The cause of the Tuesday night outages has been disputed, with the head of the Puerto Rico Power Authority (PREPA) suggesting that the outages could be the result of "sabotage."

"What I can tell you is that there was manipulation," PREPA CEO Jose Ortiz said during an appearance on WKAQ radio on Wednesday, according to Bloomberg. "Either this was an oversight on someone's part or it was an act of sabotage."

Palm Trees with Stormy Weather
Forecasters say Tropical Storm Isaias could form and begin to carve its way through the Caribbean on Wednesday night. Jaimie Tuchman/Getty

Ortiz added that "all the safeguards" may have been intentionally taken away from a breaker box that was manually tripped.

The leader of a local electrical workers union, appearing on the same program, strongly disagreed with Ortiz's assessment and insisted that the outages happened due to problems with failing infrastructure, before reportedly daring Ortiz to "reiterate his sabotage claim under oath."

Others have also expressed skepticism about the "sabotage" claims, with local TV anchor Julio Rivera-Saniel recalling on Twitter that a former PREPA official had claimed a 2006 incident was caused by "terrorism" before an FBI investigation determined the claim was false.

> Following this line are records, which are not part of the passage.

(** X8. For a request with valid parameters whose first page has a title
    and an extract, an empty cleaned text is answered 500 'Failed to
    retrieve clean article text from Wikipedia.'; the fetched data is
    logged in one error record and the table is unchanged. *)
Theorem empty_clean_text_500 (net : string -> http_result)
    (soup_get_text : json -> result string)
    (args : list (string * string)) (w w1 : world)
    (topic0 : string) (n : Z) (data page article : json) :
  valid_request args topic0 n ->
  fetch_wikipedia_data net topic0 w = (Ok data, w1) ->
  article_not_found data = Ok false ->
  first_page data = Ok page ->
  Py.contains "title" page = Ok true ->
  Py.getitem page "extract" = Ok article ->
  soup_get_text article = Ok "" ->
  word_frequency net soup_get_text args w
  = (Ok {| status := 500;
           body := JObj [("error",
                          JStr "Failed to retrieve clean article text from Wikipedia.")] |},
     {| table := table w;
        requests := requests w1;
        error_log := error_log w1 ++ [LogNoCleanText data] |}).
Proof.
  intros Hv Hf Hnf Hp Htitle Hex Hgt.
  pose proof (keeps_table_fetch_wikipedia_data net topic0 w) as Htab.
  rewrite Hf in Htab. simpl in Htab. rewrite <- Htab.
  enter_valid Hv. rewrite Hf, Hnf.
  destruct (first_page_id _ _ Hp) as [page_id Hid].
  rewrite Hid, !(first_page_steps data page_id Hid).
  unfold rbind. rewrite Hp, Htitle. cbn [negb]. now rewrite Hex, Hgt.
Qed.

Lemma empty_clean_text_500_witness :
  let args := [("topic", "Empty"); ("n", "1")] in
  let page := JObj [("pageid", JInt 9); ("ns", JInt 0);
                    ("title", JStr "Empty"); ("extract", JStr "")] in
  let data := JObj [("batchcomplete", JStr "");
                    ("query", JObj [("pages", JObj [("9", page)])])] in
  let w1 := {| table := table one_row_world;
               requests := [page_id_url "Empty"; full_content_url "9"];
               error_log := [] |} in
  valid_request args "Empty" 1 /\
  fetch_wikipedia_data net_empty_extract "Empty" one_row_world
  = (Ok data, w1) /\
  article_not_found data = Ok false /\
  first_page data = Ok page /\
  Py.contains "title" page = Ok true /\
  Py.getitem page "extract" = Ok (JStr "") /\
  markup_free_get_text (JStr "") = Ok "" /\
  word_frequency net_empty_extract markup_free_get_text args one_row_world
  = (Ok {| status := 500;
           body := JObj [("error",
                          JStr "Failed to retrieve clean article text from Wikipedia.")] |},
     {| table := table one_row_world;
        requests := requests w1;
        error_log := error_log w1 ++ [LogNoCleanText data] |}).
Proof.
  intros args page data w1.
  assert (Hv : valid_request args "Empty" 1).
  { split; [reflexivity|]. split; [reflexivity|].
    exists "1". repeat split; reflexivity. }
  split; [exact Hv|]. do 6 (split; [reflexivity|]).
  exact (empty_clean_text_500 net_empty_extract markup_free_get_text args
           one_row_world w1 "Empty" 1 data page (JStr "")
           Hv eq_refl eq_refl eq_refl eq_refl eq_refl eq_refl).
Defined.

(** X9. For a request with valid parameters, a lookup answer that is
    usable JSON but gives no page id makes the exception of line 40 leave
    the handler itself: the outcome is that exception, not a 404 or any
    other response; one request was made, nothing is logged or stored. *)
Theorem malformed_lookup_escapes_handler (net : string -> http_result)
    (soup_get_text : json -> result string)
    (args : list (string * string)) (w : world)
    (topic0 : string) (n : Z) (lookup : json) (e : exn) :
  valid_request args topic0 n ->
  usable (net (page_id_url topic0)) = Some lookup ->
  lookup_page_id lookup = Raise e ->
  word_frequency net soup_get_text args w
  = (Raise e,
     {| table := table w;
        requests := requests w ++ [page_id_url topic0];
        error_log := error_log w |}).
Proof.
  intros Hv H1 Hid.
  assert (Hf : fetch_wikipedia_data net topic0 w
               = (Raise e, after_calls [page_id_url topic0] [] w))
    by (now rewrite fetch_wikipedia_data_run, H1, Hid).
  enter_valid Hv. rewrite Hf. unfold after_calls. now rewrite app_nil_r.
Qed.

Lemma malformed_lookup_escapes_handler_witness :
  let args := [("topic", "Nothing"); ("n", "4")] in
  let lookup := JObj [("batchcomplete", JStr "");
                      ("query", JObj [("pages", JObj [])])] in
  valid_request args "Nothing" 4 /\
  usable (net_no_pages (page_id_url "Nothing")) = Some lookup /\
  lookup_page_id lookup = Raise IndexError /\
  word_frequency net_no_pages markup_free_get_text args one_row_world
  = (Raise IndexError,
     {| table := table one_row_world;
        requests := requests one_row_world ++ [page_id_url "Nothing"];
        error_log := error_log one_row_world |}).
Proof.
  intros args lookup.
  assert (Hv : valid_request args "Nothing" 4).
  { split; [reflexivity|]. split; [reflexivity|].
    exists "4". repeat split; reflexivity. }
  split; [exact Hv|]. do 2 (split; [reflexivity|]).
  exact (malformed_lookup_escapes_handler net_no_pages markup_free_get_text
           args one_row_world "Nothing" 4 lookup IndexError
           Hv eq_refl eq_refl).
Defined.



(** ** word_frequency: what a request does to the world *)

Ltac not_valid :=
  let t := fresh in let k := fresh in
  let Ht := fresh in let Hte := fresh in let ns := fresh in
  let Hn := fresh in let Hne := fresh in let Hi := fresh in
  let Hpos := fresh in
  intros (t & k & Ht & Hte & ns & Hn & Hne & Hi & Hpos);
  repeat match goal with
         | H : ?x = _, H' : ?x = _ |- _ => rewrite H in H'
         | H : Some _ = Some _ |- _ => injection H as ->
         | H : Ok _ = Ok _ |- _ => injection H as ->
         end;
  try discriminate; try congruence; try lia.

(** The world a request leaves: the one it found when the parameters are
    rejected; otherwise the one the fetch left, possibly with one record
    added to the log or one row added to the table. *)
Lemma word_frequency_world (net : string -> http_result)
    (soup_get_text : json -> result string)
    (args : list (string * string)) (w : world) :
  (snd (word_frequency net soup_get_text args w) = w /\
   ~ exists topic0 n, valid_request args topic0 n) \/
  (exists topic0 n,
     valid_request args topic0 n /\
     (snd (word_frequency net soup_get_text args w)
      = snd (fetch_wikipedia_data net topic0 w) \/
      exists data,
        fst (fetch_wikipedia_data net topic0 w) = Ok data /\
        article_not_found data = Ok false /\
        (snd (word_frequency net soup_get_text args w)
         = {| table := table (snd (fetch_wikipedia_data net topic0 w));
              requests := requests (snd (fetch_wikipedia_data net topic0 w));
              error_log := error_log (snd (fetch_wikipedia_data net topic0 w))
                           ++ [LogNoCleanText data] |} \/
         exists r,
           snd (word_frequency net soup_get_text args w)
           = saved topic0 r (snd (fetch_wikipedia_data net topic0 w))))).
Proof.
  unfold word_frequency.
  destruct (args_get "topic" args) as [topic0|] eqn:Et;
    [|left; split; [reflexivity | not_valid]].
  destruct (args_get "n" args) as [ns|] eqn:En;
    [|left; split; [reflexivity | not_valid]].
  destruct (PyStr.is_empty topic0) eqn:Hte;
    [left; split; [reflexivity | not_valid]|].
  destruct (PyStr.is_empty ns) eqn:Hne;
    [left; split; [reflexivity | not_valid]|].
  cbn [orb]. run.
  destruct (Py.int ns) as [n|e] eqn:Hi;
    [|destruct (is_ValueError e); left; (split; [reflexivity | not_valid])].
  destruct (n <=? 0) eqn:Hle;
    [apply Z.leb_le in Hle; left; split; [reflexivity | not_valid]|].
  apply Z.leb_gt in Hle.
  right. exists topic0, n. split.
  { split; [assumption|]. split; [assumption|].
    exists ns. repeat split; assumption. }
  destruct (fetch_wikipedia_data net topic0 w) as [[data|e] w1];
    [|now left].
  cbn [fst snd].
  destruct (article_not_found data) as [[|]|e] eqn:Hnf;
    [now left| |now left].
  destruct (let* pages := pages_of data in
            let* ks := Py.keys pages in Py.first ks)
    as [page_id|e] eqn:Hid; [|now left].
  rewrite !(first_page_steps data page_id Hid). unfold rbind.
  destruct (first_page data) as [page|e]; [|now left].
  destruct (Py.contains "title" page) as [[|]|e]; [|now left|now left].
  cbn [negb].
  destruct (Py.getitem page "extract") as [article|e]; [|now left].
  destruct (soup_get_text article) as [text|e]; [|now left].
  right. exists data. split; [reflexivity|]. split; [assumption|].
  destruct (PyStr.is_empty text); [now left|].
  right. now exists (analyze_word_frequency text n).
Qed.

The current storm is not expected to have an impact anything like that of Hurricane Maria in 2017, which was one of the worst natural disasters ever recorded in the region, killing nearly 3,000 people in Puerto Rico, as well as destroying the territory's power grid and causing $90 billion of damage.

"We're not facing a situation like Maria, but we have to remain wary," Pedro Janer, Puerto Rico's secretary of the Department of Public Safety, said during a news conference on Wednesday.